In C/C++ code is first compiled and then it is linked, either by additional arguments to the compiler, or by invoking a linker.

In Rust most of your linking is taken care for you providing you use cargo.

  1. All your sources are compiled and linked together.
  2. External crates are automatically built as static libs and linked in.
  3. But if you have to link against something external through FFI you have to write a #link directive in your lib.rs or main.rs. This is somewhat analogous to the #pragma(comment, "somelib") in C++.
C++ Rust
#pragma (comment, "somelib") #[link(name = "somelib")]
- #[link(name = "somelib", kind = "static")]

The default kind for #link is dynamic library but static can be explicitly stated specified.

Inlining code

Inlining happens where your function logic is inserted in-place to the code that invokes it.

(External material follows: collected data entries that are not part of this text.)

(** * The training-loop orchestrator of [engine/engine_train.py]

    A shallow embedding of the class [Trainer]: its bookkeeping fields, the
    methods [train_one_epoch], [valid_one_epoch], [write_log] and [run], and
    the calls they make on their collaborators (model, EMA shadow, optimizer,
    scheduler, data loaders, mixing strategy, logger, metrics writer and
    checkpoint writer).

    Conventions of the embedding.
    - Python [int]s are [Z]; [%] on them is [Z.modulo] (both take the sign of
      the divisor) except that a zero divisor raises [ZeroDivisionError].
    - Python and NumPy floats are [pyfloat]: a rational, an infinity or NaN;
      NaN and the infinities propagate as in IEEE 754.  The rounding of a
      float format, and the order in which the numeric framework adds up
      the terms of a mean, are the framework's: each format comes with its
      [arith], which the collaborators supply (float32 for the tensor mean
      of a batch, binary64 for [np.mean]).
    - Tensors, the model weights and every other piece of collaborator state
      are opaque: they live in one abstract [World], and each collaborator
      call is a function on it.  Collaborators are taken to return normally.
    - A pass over a data loader is taken as a whole: the batches it yields
      do not depend on the calls made between them.
    - Each method is a computation in a state-and-exception monad that also
      lists, in program order, the calls made on the collaborators. *)

From Stdlib Require Import ZArith QArith List String Bool Lia Lqa.
From Stdlib Require Import Permutation.
Import ListNotations.

Local Open Scope Z_scope.

(** ** Floats *)

Module PyFloat.

Inductive pyfloat : Type :=
| NaN
| NegInf
| PosInf
| Num (q : Q).

Definition zero : pyfloat := Num 0.
Definition one : pyfloat := Num 1.

(** [a + b] *)
Definition fadd (a b : pyfloat) : pyfloat :=
  match a, b with
  | NaN, _ | _, NaN => NaN
  | PosInf, NegInf | NegInf, PosInf => NaN
  | PosInf, _ | _, PosInf => PosInf
  | NegInf, _ | _, NegInf => NegInf
  | Num x, Num y => Num (x + y)
  end.

(** [a / n] for an element count [n >= 1]. *)
Definition fdiv_count (a : pyfloat) (n : positive) : pyfloat :=
  match a with
  | Num x => Num (x / inject_Z (Z.pos n))
  | other => other
  end.

(** [a < b]; every comparison with NaN is false. *)
Definition flt (a b : pyfloat) : bool :=
  match a, b with
  | NaN, _ | _, NaN => false
  | _, NegInf => false
  | NegInf, _ => true
  | PosInf, _ => false
  | _, PosInf => true
  | Num x, Num y => negb (Qle_bool y x)
  end.

(** [a <= b] *)
Definition fle (a b : pyfloat) : bool :=
  match a, b with
  | NaN, _ | _, NaN => false
  | NegInf, _ => true
  | _, NegInf => false
  | _, PosInf => true
  | PosInf, _ => false
  | Num x, Num y => Qle_bool x y
  end.

(** [a > b] and [a >= b] *)
Definition fgt (a b : pyfloat) : bool := flt b a.
Definition fge (a b : pyfloat) : bool := fle b a.

Definition is_nan (a : pyfloat) : bool :=
  match a with NaN => true | _ => false end.

(** The same float value (rationals up to [Qeq]). *)
Definition same_value (a b : pyfloat) : Prop :=
  match a, b with
  | NaN, NaN | NegInf, NegInf | PosInf, PosInf => True
  | Num x, Num y => (x == y)%Q
  | _, _ => False
  end.

(** Membership of the closed interval [[0,1]]. *)
Definition in_unit_interval (a : pyfloat) : Prop :=
  match a with
  | Num x => (0 <= x)%Q /\ (x <= 1)%Q
  | _ => False
  end.

Definition in_unit_intervalb (a : pyfloat) : bool :=
  fle zero a && fle a one.

(** The order in which the terms of a sum are added: the term at a
    position, or the sum of two partial sums. *)
Inductive plan : Type :=
| Term (i : nat)
| Plus (a b : plan).

(** The positions a plan adds up, from left to right. *)
Fixpoint terms (p : plan) : list nat :=
  match p with
  | Term i => [i]
  | Plus a b => terms a ++ terms b
  end.

(** The arithmetic of a float format, as the numeric framework performs
    it: [round q] is the float that stands for the exact result [q] (an
    infinity when it overflows), and [sum_plan n] is the order in which the
    framework adds up [n] terms. *)
Record arith : Type := {
  round : Q -> pyfloat;
  sum_plan : nat -> plan
}.

(** An exact result, as stored in the format. *)
Definition round_to (A : arith) (a : pyfloat) : pyfloat :=
  match a with
  | Num q => round A q
  | other => other
  end.

(** The sum of the terms of [l] along a plan, each addition rounded. *)
Fixpoint sum_by (A : arith) (l : list pyfloat) (p : plan) : pyfloat :=
  match p with
  | Term i => nth i l zero
  | Plus a b => round_to A (fadd (sum_by A l a) (sum_by A l b))
  end.

(** [np.mean(l)] on a Python list of floats, and [t.mean()] on a float
    tensor: the sum over the count, both rounded; [0.0 / 0] is NaN on the
    empty sequence. *)
Definition mean (A : arith) (l : list pyfloat) : pyfloat :=
  match l with
  | [] => NaN
  | _ :: _ =>
      round_to A
        (fdiv_count (sum_by A l (sum_plan A (List.length l)))
           (Pos.of_nat (List.length l)))
  end.

(** The terms added one after the other, from the first to the last. *)
Fixpoint left_to_right (n : nat) : plan :=
  match n with
  | O => Term 0
  | S m =>
      match m with
      | O => Term 0
      | S _ => Plus (left_to_right m) (Term m)
      end
  end.

(** Arithmetic without rounding. *)
Definition exact : arith :=
  {| round := Num; sum_plan := left_to_right |}.

(** Rounding keeps a non-negative result below an integer bound [k <= N]:
    rounding is monotone and the integers up to [N] are floats of the
    format (up to 2^24 for float32, up to 2^53 for binary64). *)
Definition rounds_within (A : arith) (N : nat) : Prop :=
  forall (q : Q) (k : nat),
    (k <= N)%nat ->
    (0 <= q)%Q -> (q <= inject_Z (Z.of_nat k))%Q ->
    exists q' : Q,
      round A q = Num q' /\
      (0 <= q')%Q /\ (q' <= inject_Z (Z.of_nat k))%Q.

(** A sum of [n] terms adds each of them once. *)
Definition adds_every_term (A : arith) : Prop :=
  forall n : nat, (0 < n)%nat -> Permutation (terms (sum_plan A n)) (seq 0 n).

(** An arithmetic whose means can be trusted up to [N] terms. *)
Definition sound_up_to (A : arith) (N : nat) : Prop :=
  rounds_within A N /\ adds_every_term A.

(** [t.float()] on a boolean tensor. *)
Definition bool_to_float (b : bool) : pyfloat :=
  if b then one else zero.

End PyFloat.
Import PyFloat.

(** ** Collaborators *)

(** [self.model] and [self.model_ema]. *)
Inductive model_ref : Type := Live | Ema.

(** [self.train_loader] and [self.valid_loader]. *)
Inductive loader_ref : Type := TrainLoader | ValidLoader.

(** The two best-metric fields of the trainer. *)
Inductive best_slot : Type := BestModel | BestModelEma.

(** What the trainer needs of the framework and of [utils].  Operations that
    may read or change collaborator state take and return the [World]. *)
Record Collaborators : Type := {
  World : Type;
  Inputs : Type;
  Targets : Type;
  Logits : Type;
  LossT : Type;
  MixMode : Type;
  Lam : Type;
  (** one pass over a loader: the batches it yields *)
  iter_loader : loader_ref -> World -> list (Inputs * Targets) * World;
  (** [t.to(self.device)] *)
  inputs_to_device : Inputs -> Inputs;
  targets_to_device : Targets -> Targets;
  (** [self.mix.forward(inputs, targets)] *)
  mix_forward :
    Inputs -> Targets -> World ->
    (MixMode * Inputs * Targets * Targets * Lam) * World;
  (** [self.mix.mix_criterion(mode, self.criterion, logits, a, b, lam)]:
      the second argument is the criterion handed over, which the mixing
      strategy may call *)
  mix_criterion :
    MixMode -> (Logits -> Targets -> World -> LossT * World) ->
    Logits -> Targets -> Targets -> Lam -> World -> LossT * World;
  (** [self.criterion(logits, targets)] *)
  criterion : Logits -> Targets -> World -> LossT * World;
  (** [model(inputs)] *)
  model_call : model_ref -> Inputs -> World -> Logits * World;
  (** [loss.detach().item()] *)
  loss_item : LossT -> pyfloat;
  (** [logits.argmax(dim=-1) == targets], as the sequence of its entries *)
  correct_mask : Logits -> Targets -> list bool;
  (** [self.model.train()], [model.eval()] *)
  model_train : World -> World;
  model_eval : model_ref -> World -> World;
  (** [self.optimizer.zero_grad()], [loss.backward()],
      [self.optimizer.step()], [self.model_ema.update()] *)
  optimizer_zero_grad : World -> World;
  loss_backward : LossT -> World -> World;
  optimizer_step : World -> World;
  model_ema_update : World -> World;
  (** the learning rate of the first parameter group of [self.optimizer] *)
  optimizer_lr : World -> pyfloat;
  (** [self.scheduler.step(n)] *)
  scheduler_step : Z -> World -> World;
  (** the arithmetic of float32 tensors ([t.float().mean()]) and of
      binary64 ([np.mean]) *)
  float32 : arith;
  float64 : arith
}.

(** ** Calls and outputs, in program order *)

(** Arguments of the [logger.info] calls; the text is their formatting. *)
Inductive log_msg : Type :=
| MsgTraining                       (* the Training banner *)
| MsgValidation                     (* the Validation banner *)
| MsgTrainIter (epoch batch_idx n_batches : Z)
               (percent loss acc lr : pyfloat)
| MsgFinish (acc loss : pyfloat)    (* Finish, Accuracy: .., Loss: .. *)
| MsgRule.                          (* a rule of 80 equals signs *)

(** Entries to the trainer's own methods, with their arguments. *)
Inductive method_call : Type :=
| CallTrainOneEpoch (epoch : Z)
| CallValidOneEpoch (epoch : Z) (isEMA : bool)
| CallWriteLog (epoch : Z).

(** The calls made, and two kinds of marks that the program does not output
    but that locate its steps: [EvCall] at the entry of a method of the
    trainer and [EvCompareBest] at the evaluation of
    [accuracy > self.best_..._metric] in [run]. *)
Inductive event : Type :=
| EvCall (c : method_call)
| EvLoggerInfo (m : log_msg)
| EvModelTrain
| EvModelEval (m : model_ref)
| EvNoGradEnter
| EvNoGradExit
| EvIterLoader (l : loader_ref)
| EvMixForward
| EvModelCall (m : model_ref)
| EvMixCriterion
| EvCriterion
| EvZeroGrad
| EvBackward
| EvOptimizerStep
| EvEmaUpdate
| EvAddScalar (tag : string) (value : pyfloat) (step : Z)
| EvSchedulerStep (n : Z)
| EvGcCollect
| EvCompareBest (slot : best_slot) (acc best : pyfloat)
| EvSaveCheckpoint (epoch : Z) (is_best is_ema_best : bool)
                   (best_model_metric best_model_ema_metric : pyfloat).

It tends to happen when the function does something trivial such as return a value or execute a simple conditional. The overhead of duplicating the code is outweighed by the performance benefit.

Inlining is achieved in C++ by declaring and implementing a function, class method or template method in a header or marking it with the inline keyword.

In Rust, inlining is only a hint. Rust recommends not forcing inlning, rather leaving it as a hint for the LLVM compiler to do with as it sees fit.

C++ Rust
Explicitly with inline or implicitly through methods implemented in class / struct #[inline], #[inline(always)], #[inline(never)]

Another alternative to explicitly inlining code is to use the link-time optimisation in LLVM.